The important thing is that any two people engaged in a discussion about it
define it the same way. I think the crux of the question is this: Does
evolution produce assemblages of individual organisms that cluster together
in objectively definable units; or do we *define* species to suit our
particular needs of communication. So the meaning of "real" in these
conversations might best be represented as "natural" -- to be contrasted
with "artificial", which I would define more or less as "invented by
humans". The only "test" I can see for examining whether species might be
natural, as opposed to artificial, is whether two separate human cultures,
with no interaction between them, come up with congurent nomenclature to
describe the organisms in their environments. If species are "natural" one
would expect a high degree of congruence. But this test is weak, because
different cultures have different levels of technology and biological
insight, and the biological nomenclature is often biased towards cultural
interactions with various organisms.
> I suppose a species is as "real" as any ASSEMBLAGE can be. Is a family
> real? Is a flock real? Is a city real? They are different from an
> individual, to be sure, but then, there is a lot of difference in what
> constitutes an "individual" in this world.
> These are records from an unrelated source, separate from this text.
(** *** [check_contact] *)

(** X15.  [check_contact] does not depend on the order of the two bodies,
    and it is true exactly when one of the contacts joins a geom of
    the one body with a geom of the other; with no contact it is
    false. *)
Theorem check_contact_joins (geom_bodyid : nat -> Z)
  (contacts : list (nat * nat)) (body1_id body2_id : Z) :
  check_contact geom_bodyid contacts body1_id body2_id
  = check_contact geom_bodyid contacts body2_id body1_id
  /\ (check_contact geom_bodyid contacts body1_id body2_id = true
      <-> exists contact,
            In contact contacts
            /\ (geom_bodyid (fst contact) = body1_id
                /\ geom_bodyid (snd contact) = body2_id
                \/ geom_bodyid (fst contact) = body2_id
                   /\ geom_bodyid (snd contact) = body1_id)).
Proof.
  split.
  - induction contacts as [|c rest IH]; [reflexivity|].
    cbn [check_contact]. rewrite IH, orb_comm. reflexivity.
  - induction contacts as [|c rest IH]; cbn [check_contact].
    + split; [discriminate|]. intros (c & [] & _).
    + destruct (((geom_bodyid (fst c) =? body1_id)%Z
                 && (geom_bodyid (snd c) =? body2_id)%Z)
                || ((geom_bodyid (fst c) =? body2_id)%Z
                    && (geom_bodyid (snd c) =? body1_id)%Z)) eqn:E.
      * split; [|reflexivity]. intros _. exists c. split; [left; reflexivity|].
        apply orb_true_iff in E.
        rewrite !andb_true_iff, !Z.eqb_eq in E. exact E.
      * rewrite IH. split.
        -- intros (c' & Hin & Hj). exists c'. split; [right; exact Hin|exact Hj].
        -- intros (c' & [<-|Hin] & Hj); [|exists c'; tauto].
           apply orb_false_iff in E. rewrite !andb_false_iff in E.
           rewrite <- !Z.eqb_eq in Hj.
           destruct E as [E1 E2], Hj as [[H1 H2]|[H1 H2]];
             rewrite H1, H2 in *; intuition discriminate.
Qed.

(** *** The cap of [action_reward] *)

Lemma SFcompare_antisym (f1 f2 : SpecFloat.spec_float) :
  SpecFloat.SFcompare f2 f1 = option_map CompOpp (SpecFloat.SFcompare f1 f2).
Proof.
  destruct f1 as [s1|s1| |s1 m1 e1], f2 as [s2|s2| |s2 m2 e2]; cbn;
    try reflexivity; try (destruct s1; reflexivity);
    try (destruct s2; reflexivity);
    try (destruct s1, s2; reflexivity).
  pose proof (Pos.compare_cont_antisym m1 m2 Eq) as H. cbn in H.
  change (Pos.compare_cont Eq m1 m2) with (PosDef.Pos.compare_cont Eq m1 m2) in H.
  change (Pos.compare_cont Eq m2 m1) with (PosDef.Pos.compare_cont Eq m2 m1) in H.
  destruct s1, s2; try reflexivity;
    rewrite (Z.compare_antisym e1 e2); destruct (e1 ?= e2)%Z; cbn;
    try reflexivity; f_equal; rewrite <- H; reflexivity.
Qed.

Lemma ltb_asym (x y : float) : (x <? y) = true -> (y <? x) = false.
Proof.
  rewrite !FloatAxioms.ltb_spec. unfold SpecFloat.SFltb.
  rewrite (SFcompare_antisym (Prim2SF x) (Prim2SF y)).
  destruct (SpecFloat.SFcompare (Prim2SF x) (Prim2SF y)) as [[| |]|];
    cbn; congruence.
Qed.

Lemma ltb_not_nan (x y : float) : (x <? y) = true -> PrimFloat.is_nan x = false.
Proof.
  unfold PrimFloat.is_nan.
  rewrite FloatAxioms.ltb_spec, FloatAxioms.eqb_spec.
  unfold SpecFloat.SFltb, SpecFloat.SFeqb.
  destruct (Prim2SF x) as [s|s| |s m e]; cbn; try discriminate;
    intros _; try reflexivity.
  - destruct s; reflexivity.
  - destruct s; rewrite Z.compare_refl, Pos.compare_cont_refl; reflexivity.
Qed.

(** X16.  [action_reward] is never above 2 and never NaN, whatever
    [np.exp] returns (infinity and NaN included): Python's [min(2, x)]
    keeps 2 unless [x < 2]. *)
Theorem action_reward_capped (np_exp : float -> float)
  (sum_diff nb_dofs : float) :
  (2 <? action_reward np_exp sum_diff nb_dofs) = false
  /\ PrimFloat.is_nan (action_reward np_exp sum_diff nb_dofs) = false.
Proof.
  unfold action_reward, min_2.
  destruct (np_exp (-5 * sum_diff / nb_dofs) <? 2) eqn:E.
  - split; [apply ltb_asym, E|apply (ltb_not_nan _ _ E)].
  - split; reflexivity.
Qed.

End EnvProps.

(** * The model choice of eval.py *)

Module EvalProps.
Import Eval.

#[local] Open Scope string_scope.

Lemma occurs_app (c : Ascii.ascii) (x y : string) :
  occurs c (x ++ y) = occurs c x || occurs c y.
Proof.
  induction x as [|a x IH]; [reflexivity|].
  cbn. destruct (Ascii.eqb a c); [reflexivity|exact IH].
Qed.

Lemma after_last_app (c : Ascii.ascii) (x y : string) :
  occurs c y = false -> after_last c (x ++ String c y) = y.
Proof.
  intros Hy. induction x as [|a x IH].
  - cbn. rewrite Hy, Ascii.eqb_refl. reflexivity.
  - cbn [append after_last]. rewrite occurs_app. cbn [occurs].
    rewrite Ascii.eqb_refl, orb_true_r. exact IH.
Qed.

Lemma after_last_none (c : Ascii.ascii) (x : string) :
  occurs c x = false -> after_last c x = x.
Proof.
  destruct x as [|a x]; [reflexivity|].
  cbn. destruct (Ascii.eqb a c); [discriminate|].
  intros H. rewrite H. reflexivity.
Qed.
A good example of "natural" units are the chemical elements. Although there
are variations (ions, isotopes), the distinction between, say, Nitrogen and
Oxygen is unambiguous and objective.
I think part (most?) of the problem underlying these conversations in
relation to organismal "species" is that different people see it from
different perspectives. I don't know of anyone who would disagree that a
Palm tree and a human fall into separate objectively discernable units. In
fact, I'd wager that everyone who looked at the totality of living organisms
on Earth would find that any particular individual organism either
unambiguously does, or unambiguously does not, belong to the species Homo
sapiens. So in this sense, it's easy to think of species as natural and
"real". But if you look at it from a broader perspective -- unconstrained by
any particular moment in time -- and consider all antecedents of every
living organism on Earth, would it be equally unambiguous for all individual
organisms as to whether or not they were, or were not, Homo sapiens? In
this case, I'd wager not.
So, back to your comment about assemblages (families, flocks, cities,
etc.) -- I don't think "real" is an appropriate characterization of these
things. Certainly it is *useful* for us communicating humans to *define*
units of assemblages to which we apply labels -- and I think this is VERY
true in the case of species (as one might expect, given that I am an alpha
taxonomist). But there is a difference between "useful" and "real" (or
"natural") that goes beyond mere semantics. The difference is in how we, as
taxonomists, approach the question of assigning names to clusters of
organisms. Do we try to answer the question, "Are these populations the
same or different species?" Or, do we instead focus on the question "Is it
useful or not useful to assign different names to these two populations?"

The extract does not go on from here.